Luzes no caminho

Nada menos que um total de 253 luas cheias de circulação ininterrupta como a mais permanente publicação especializada em Sustentabilidade.
Foto: Laurent Laveder
Se somarmos nove anos como Estado Ecológico, no jornal ESTADO DE MINAS, e outros nove como JB Ecológico, no JORNAL DO BRASIL - e mais três independentes, como Revista ECOLÓGICO -, já são 21 anos de teimosia e esperança lunares. Nada menos que um total de 253 luas cheias de circulação ininterrupta como a mais permanente publicação especializada em Sustentabilidade, Qualidade de Vida, Educação Ambiental e Ecoturismo na grande mídia impressa e digital brasileira.
Essa é a história da sua ECOLÓGICO, fruto de uma mesma luta antiga e amorosa iniciada lá atrás, nos idos anos setenta, em um modesto consultório dentário na Rua dos Goitacazes, no Centro da capital mineira.
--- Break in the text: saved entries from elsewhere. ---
(* ===== verification/Addr.v ===== *)
(** * Addresses and arithmetic macros

    include/limits.h, include/util.h and include/addr.h: alignment macros on
    64-bit values, the physical, logical and kernel-text views of memory, and
    the [struct page] array. *)

From stdpp Require Import base numbers list.
From Stdlib Require Import ZArith Lia Bool Btauto.
From S2P Require Import Prelude.
Local Open Scope Z_scope.

(** ** include/limits.h *)

Definition MAX_ORDER : Z := 12.
Definition NAME_MAX : Z := 32.
Definition PAGE_SIZE : Z := 0x1000.
Definition KERNEL_TEXT_BASE : Z := 0xFFFFFFFF80000000.
Definition KERNEL_PHYS_MAP_END : Z := 0x1000000.
Definition KERNEL_LOGICAL_BASE : Z := 0xFFFF800000000000.

(** ** include/util.h, on [uint64_t] operands *)

Definition MIN (x y : Z) : Z := if x >? y then y else x.
Definition MAX (x y : Z) : Z := if x >? y then x else y.
Definition ALIGNUP (val align : Z) : Z :=
  Z.land (u64 (val + u64 (align - 1))) (u64 (- align)).
Definition ALIGNDOWN (val align : Z) : Z :=
  Z.land val (u64 (Z.lnot (u64 (align - 1)))).
Definition DIV_ROUND_UP (val div : Z) : Z := u64 (u64 (val + div) - 1) / div.
Definition ISALIGN_POW2 (val align : Z) : bool := Z.land val (u64 (align - 1)) =? 0.

(** ** include/addr.h *)

Definition virt_to_phys (v : Z) : Z := if v =? NULL then NULL else u64 (v - KERNEL_LOGICAL_BASE).
Definition phys_to_virt (p : Z) : Z := if p =? NULL then NULL else u64 (p + KERNEL_LOGICAL_BASE).
Definition kern_to_phys (k : Z) : Z := if k =? NULL then NULL else u64 (k - KERNEL_TEXT_BASE).
Definition phys_to_kern (p : Z) : Z := if p =? NULL then NULL else u64 (p + KERNEL_TEXT_BASE).

(** [struct page *const page_data] of kernel/mm/pmm.c, and [sizeof(struct page)]:
    two list pointers, the order padded to 4 bytes with the reference count, and
    the lock. *)
Definition KERNEL_PAGE_DATA : Z := KERNEL_TEXT_BASE + KERNEL_PHYS_MAP_END.
Definition page_data : Z := KERNEL_PAGE_DATA.
Definition SIZEOF_PAGE : Z := 40.

Definition phys_to_page (p : Z) : Z :=
  if p =? NULL then NULL else u64 (page_data + SIZEOF_PAGE * (p / PAGE_SIZE)).

(** Pointer subtraction divides the signed byte distance. *)
Definition page_to_phys (p : Z) : Z :=
  if p =? NULL then NULL else u64 (u64 (Z.quot (i64 (p - page_data)) SIZEOF_PAGE) * PAGE_SIZE).

Definition virt_to_page (v : Z) : Z := phys_to_page (virt_to_phys v).
Definition page_to_virt (p : Z) : Z := phys_to_virt (page_to_phys p).

(** ** Alignment *)

Section align.
Context (k : Z) (Hk : 0 ≤ k < 64).

Lemma mask_bits i : 0 ≤ i < 64 → Z.testbit (u64 (- 2 ^ k)) i = (k <=? i).
Proof using Hk.
  intros Hi. unfold uwrap. rewrite Z.mod_pow2_bits_low by lia.
  rewrite <-(Z.mul_1_r (2 ^ k)), <-Z.mul_opp_r, Z.mul_comm, Z.mul_pow2_bits by lia.
  destruct (Z.leb_spec k i); [by apply Z.bits_m1; lia|]. by apply Z.testbit_neg_r; lia.
Qed.

Lemma land_align_mask v : in_u 64 v → Z.land v (u64 (- 2 ^ k)) = 2 ^ k * (v / 2 ^ k).
Proof using Hk.
  intros Hv. apply Z.bits_inj'. intros i Hi. rewrite Z.land_spec.
  rewrite (Z.mul_comm (2 ^ k)), Z.mul_pow2_bits by lia.
  destruct (decide (i < 64)).
  - rewrite mask_bits by lia. destruct (Z.leb_spec k i).
    + rewrite andb_true_r, Z.div_pow2_bits by lia. f_equal. lia.
    + rewrite andb_false_r. symmetry. apply Z.testbit_neg_r. lia.
  - unfold uwrap at 1. rewrite Z.mod_pow2_bits_high, andb_false_r by lia.
    rewrite Z.div_pow2_bits by lia. replace (i - k + k) with i by lia.
    symmetry. destruct Hv. rewrite <-(Z.mod_small v (2 ^ 64)) by lia.
    apply Z.mod_pow2_bits_high. lia.
Qed.

Lemma lnot_align_mask : u64 (Z.lnot (u64 (2 ^ k - 1))) = u64 (- 2 ^ k).
Proof using Hk.
  assert (2 ^ k ≤ 2 ^ 63) by (apply Z.pow_le_mono_r; lia).
  assert (0 < 2 ^ k) by (apply Z.pow_pos_nonneg; lia).
  rewrite (uwrap_id 64 (2 ^ k - 1)) by (unfold in_u; lia).
  f_equal. unfold Z.lnot. lia.
Qed.

Lemma ALIGNDOWN_spec v : in_u 64 v → ALIGNDOWN v (2 ^ k) = 2 ^ k * (v / 2 ^ k).
Proof using Hk. intros. unfold ALIGNDOWN. rewrite lnot_align_mask. by apply land_align_mask. Qed.

Lemma ALIGNUP_spec v :
  0 ≤ v → v + 2 ^ k - 1 < 2 ^ 64 → ALIGNUP v (2 ^ k) = 2 ^ k * ((v + 2 ^ k - 1) / 2 ^ k).
Proof using Hk.
  intros Hv0 Hv. unfold ALIGNUP. assert (0 < 2 ^ k) by (apply Z.pow_pos_nonneg; lia).
  rewrite (uwrap_id 64 (2 ^ k - 1)) by (unfold in_u; lia).
  rewrite (uwrap_id 64 (v + (2 ^ k - 1))) by (unfold in_u; lia).
  rewrite land_align_mask by (unfold in_u; lia). do 2 f_equal. lia.
Qed.

Lemma ISALIGN_POW2_spec v : 0 ≤ v → ISALIGN_POW2 v (2 ^ k) = (v mod 2 ^ k =? 0).
Proof using Hk.
  intros Hv. unfold ISALIGN_POW2. assert (0 < 2 ^ k) by (apply Z.pow_pos_nonneg; lia).
  assert (2 ^ k ≤ 2 ^ 63) by (apply Z.pow_le_mono_r; lia).
  rewrite (uwrap_id 64 (2 ^ k - 1)) by (unfold in_u; lia).
  replace (2 ^ k - 1) with (Z.ones k) by (rewrite Z.ones_equiv; lia).
  by rewrite Z.land_ones by lia.
Qed.
End align.

(** ** Conversions *)

Lemma phys_to_virt_ok p :
  0 < p < 2 ^ 47 → phys_to_virt p = p + KERNEL_LOGICAL_BASE.
Proof.
  intros Hp. unfold phys_to_virt. destruct (Z.eqb_spec p 0); [lia|].
  apply uwrap_id. unfold in_u, KERNEL_LOGICAL_BASE in *. lia.
Qed.

Lemma virt_to_phys_ok p :
  0 < p < 2 ^ 47 → virt_to_phys (p + KERNEL_LOGICAL_BASE) = p.
Proof.
  intros Hp. unfold virt_to_phys, KERNEL_LOGICAL_BASE in *.
  destruct (Z.eqb_spec (p + 0xFFFF800000000000) 0); [lia|].
  replace (p + 0xFFFF800000000000 - 0xFFFF800000000000) with p by lia.
  apply uwrap_id. unfold in_u. lia.
Qed.

(** The frame number of a [struct page]. *)
Definition pfn_page (pfn : Z) : Z := page_data + SIZEOF_PAGE * pfn.

(** Frames whose [struct page] lies in the array's 2 GiB window. *)
Definition pfn_ok (pfn : Z) : Prop := 0 ≤ pfn < 0x30CCCCC.

Lemma page_to_phys_pfn pfn : pfn_ok pfn → page_to_phys (pfn_page pfn) = pfn * PAGE_SIZE.
Proof.
  unfold pfn_ok. intros Hp. unfold page_to_phys, pfn_page, page_data, KERNEL_PAGE_DATA,
    KERNEL_TEXT_BASE, KERNEL_PHYS_MAP_END, SIZEOF_PAGE, PAGE_SIZE.
  destruct (Z.eqb_spec (0xFFFFFFFF80000000 + 0x1000000 + 40 * pfn) 0); [lia|].
  replace (0xFFFFFFFF80000000 + 0x1000000 + 40 * pfn - (0xFFFFFFFF80000000 + 0x1000000))
    with (40 * pfn) by lia.
  unfold swrap. rewrite Z.mod_small by lia. change (2 ^ (64 - 1)) with 0x8000000000000000.
  destruct (Z.ltb_spec (40 * pfn) 0x8000000000000000); [|lia].
  rewrite (Z.mul_comm 40), Z.quot_mul by lia. rewrite (uwrap_id 64 pfn), uwrap_id by (unfold in_u; lia). done.
Qed.

Lemma phys_to_page_pfn pfn off :
  pfn_ok pfn → 0 < pfn → 0 ≤ off < PAGE_SIZE → phys_to_page (pfn * PAGE_SIZE + off) = pfn_page pfn.
Proof.
  unfold pfn_ok. intros Hp Hpos Hoff. unfold phys_to_page, pfn_page, PAGE_SIZE in *.
  destruct (Z.eqb_spec (pfn * 0x1000 + off) 0); [lia|].
  rewrite Z.div_add_l, (Z.div_small off) by lia. rewrite Z.add_0_r. apply uwrap_id.
  unfold in_u, page_data, KERNEL_PAGE_DATA, KERNEL_TEXT_BASE, KERNEL_PHYS_MAP_END, SIZEOF_PAGE. lia.
Qed.

(** The address conversions are mutually inverse on the memory the kernel
    maps: page to physical to page, physical to logical and back, and page to
    logical address and back. *)
Theorem addr_round_trips (pfn off : Z) :
  pfn_ok pfn → 0 < pfn → 0 ≤ off < PAGE_SIZE →
  phys_to_page (page_to_phys (pfn_page pfn) + off) = pfn_page pfn ∧
  virt_to_phys (phys_to_virt (pfn * PAGE_SIZE + off)) = pfn * PAGE_SIZE + off ∧
  virt_to_page (page_to_virt (pfn_page pfn)) = pfn_page pfn ∧
  (pfn * PAGE_SIZE + off < 2 ^ 31 →
   kern_to_phys (phys_to_kern (pfn * PAGE_SIZE + off)) = pfn * PAGE_SIZE + off).
Proof.
  intros Hp Hpos Hoff.
  assert (0 < pfn * PAGE_SIZE + off < 2 ^ 47 ∧ 0 < pfn * PAGE_SIZE < 2 ^ 47) as [Hr Hr']
    by (unfold pfn_ok, PAGE_SIZE in *; lia).
  split_and!.
  - rewrite page_to_phys_pfn by done. by apply phys_to_page_pfn.
  - rewrite phys_to_virt_ok, virt_to_phys_ok by lia. done.
  - unfold virt_to_page, page_to_virt. rewrite page_to_phys_pfn by done.
    rewrite phys_to_virt_ok, virt_to_phys_ok by lia.
    rewrite <-(Z.add_0_r (pfn * PAGE_SIZE)). apply phys_to_page_pfn; unfold PAGE_SIZE; done || lia.
  - intros Hk. unfold kern_to_phys, phys_to_kern, KERNEL_TEXT_BASE.
    revert Hr Hk. generalize (pfn * PAGE_SIZE + off) as p. intros p Hp' Hk.
    destruct (Z.eqb_spec p 0); [lia|]. rewrite (uwrap_id 64 (p + _)) by (unfold in_u; lia).
    destruct (Z.eqb_spec (p + 0xFFFFFFFF80000000) 0); [lia|].
    rewrite uwrap_id; unfold in_u; lia.
Qed.

Lemma addr_round_trips_witness : virt_to_page (page_to_virt (pfn_page 7)) = pfn_page 7.
Proof. apply (addr_round_trips 7 0); unfold pfn_ok, PAGE_SIZE; lia. Defined.

(** [ALIGNUP] and [ALIGNDOWN] on a power of two give the nearest multiple
    above and below, [ISALIGN_POW2] recognises multiples; none of them wraps
    as long as rounding up stays below 2^64. *)
Theorem align_spec (k v : Z) :
  0 ≤ k < 64 → 0 ≤ v → v + 2 ^ k - 1 < 2 ^ 64 →
  (ALIGNUP v (2 ^ k)) mod 2 ^ k = 0 ∧ v ≤ ALIGNUP v (2 ^ k) < v + 2 ^ k ∧
  (ALIGNDOWN v (2 ^ k)) mod 2 ^ k = 0 ∧ v - 2 ^ k < ALIGNDOWN v (2 ^ k) ≤ v ∧
  ISALIGN_POW2 (ALIGNUP v (2 ^ k)) (2 ^ k) = true ∧
  (ISALIGN_POW2 v (2 ^ k) = true → ALIGNUP v (2 ^ k) = v ∧ ALIGNDOWN v (2 ^ k) = v).
Proof.
  intros Hk Hv Hm. assert (0 < 2 ^ k) by (apply Z.pow_pos_nonneg; lia).
  assert (in_u 64 v) by (unfold in_u; lia).
  rewrite ALIGNUP_spec, ALIGNDOWN_spec by done.
  pose proof (Z.div_mod (v + 2 ^ k - 1) (2 ^ k) ltac:(lia)) as E.
  pose proof (Z.mod_pos_bound (v + 2 ^ k - 1) (2 ^ k) ltac:(lia)).
  pose proof (Z.div_mod v (2 ^ k) ltac:(lia)) as E'.
  pose proof (Z.mod_pos_bound v (2 ^ k) ltac:(lia)).
  rewrite ISALIGN_POW2_spec by (done || lia).
  rewrite !(Z.mul_comm (2 ^ k)), !Z.mod_mul by lia. split_and!; try done; try lia.
  rewrite ISALIGN_POW2_spec, Z.eqb_eq by (done || lia). intros Hz. split; [|lia].
  rewrite Hz in E'. replace (v + 2 ^ k - 1) with ((v / 2 ^ k) * 2 ^ k + (2 ^ k - 1)) by lia.
  rewrite Z.div_add_l, (Z.div_small (2 ^ k - 1)) by lia. lia.
Qed.

Lemma align_spec_witness : ALIGNUP 4097 (2 ^ 12) mod 2 ^ 12 = 0.
Proof. apply (align_spec 12 4097); lia. Defined.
Ali funcionava a improvisada sede do Centro Para a Conservação da Natureza em Minas Gerais, uma das primeiras ONGs ambientalistas criadas na América Latina. Seu presidente, sonhador e subversivo por acreditar tão somente na força da educação e do amor como instrumentos de mudança, era o dentista Hugo Werneck, mais conhecido como “doutor” Hugo.
Ali, repórter que o procurava não voltava com a caneta cheia nem com o bloco de anotações vazio: voltava com a igual indignação de um cidadão educado, consciente, sensível mas revoltado contra todo e qualquer crime seja cometido contra as árvores de Belo Horizonte, as matas de Minas ou a biodiversidade em chamas em qualquer lugar do planeta.
Sua paixão, em particular, eram os passarinhos e as borboletas. Seus companheiros principais de luta, Angelo Machado e Célio Valle.
Se não fosse por esse trio, dentre outras vitórias, o Parque Estadual do Rio Doce, considerado a maior porção de Mata Atlântica preservada no Estado, não existiria como está. Teria uma estrada asfaltada cortando-o e degradando-o ao meio. O Brasil não poderia contar com o Parque Nacional da Serra do Cipó, criado e preservado por causa da luta desses ecologistas. E por aí afora, incluindo o Conselho Estadual de Política Ambiental, o  Copam, que inspirou a criação do Conselho Nacional do Meio Ambiente (Conama), hoje de todos os brasileiros.
Doutor Hugo se entusiasmava muito ao receber os jornalistas e todos viravam seus cúmplices. Eram cativados, naturalmente, pelo seu coração e pensar ecológicos. Enquanto durava a entrevista na sala de espera, e ele não tinha pressa, seus pacientes eram esquecidos de boca aberta lá dentro, no consultório. Precisava ser lembrado deles.
Quando não dava entrevista, e mesmo assim se via no noticiário do dia seguinte defendendo alguma praça, algum parque ou árvore cheia de ninho de passarinhos, o ambientalista não se ofendia. “Vocês falam melhor por mim que eu mesmo. O defender a natureza, através do conhecer, do amar e cuidar, que é um direito de todos, é o que mais importa. Vocês já sabem o que penso. Tudo pela ecologia!” - autorizava, brincalhão e confiante. 
Assim era Hugo Werneck, a quem a ECOLÓGICO dedica sua existência em toda essa maioridade agora completada. Assim somos nós, ambientalistas, que mantemos  a nossa crença em achar também, como ele, que as pessoas não destroem a natureza por maldade. Mas por ignorância. E que somente pela beleza da natureza, de um nascer e um pôr-do-sol em amarelo ouro, o planeta deveria ser preservado. Que sejamos “todos por todos”, caros leitores, parceiros e anunciantes, como companheiros da fé e realização desses ‘Três Mosqueteiros Sustentáveis’ – Hugo, Angelo e Célio - a serviço da natureza. Quem sabe, com inovação e amorosidade, ainda teremos tempo, capacidade de decisão e planeta para evoluir e continuar merecendo o milagre ameaçado da Vida?
Boa leitura e muitas luzes. Até a Lua Cheia de dezembro!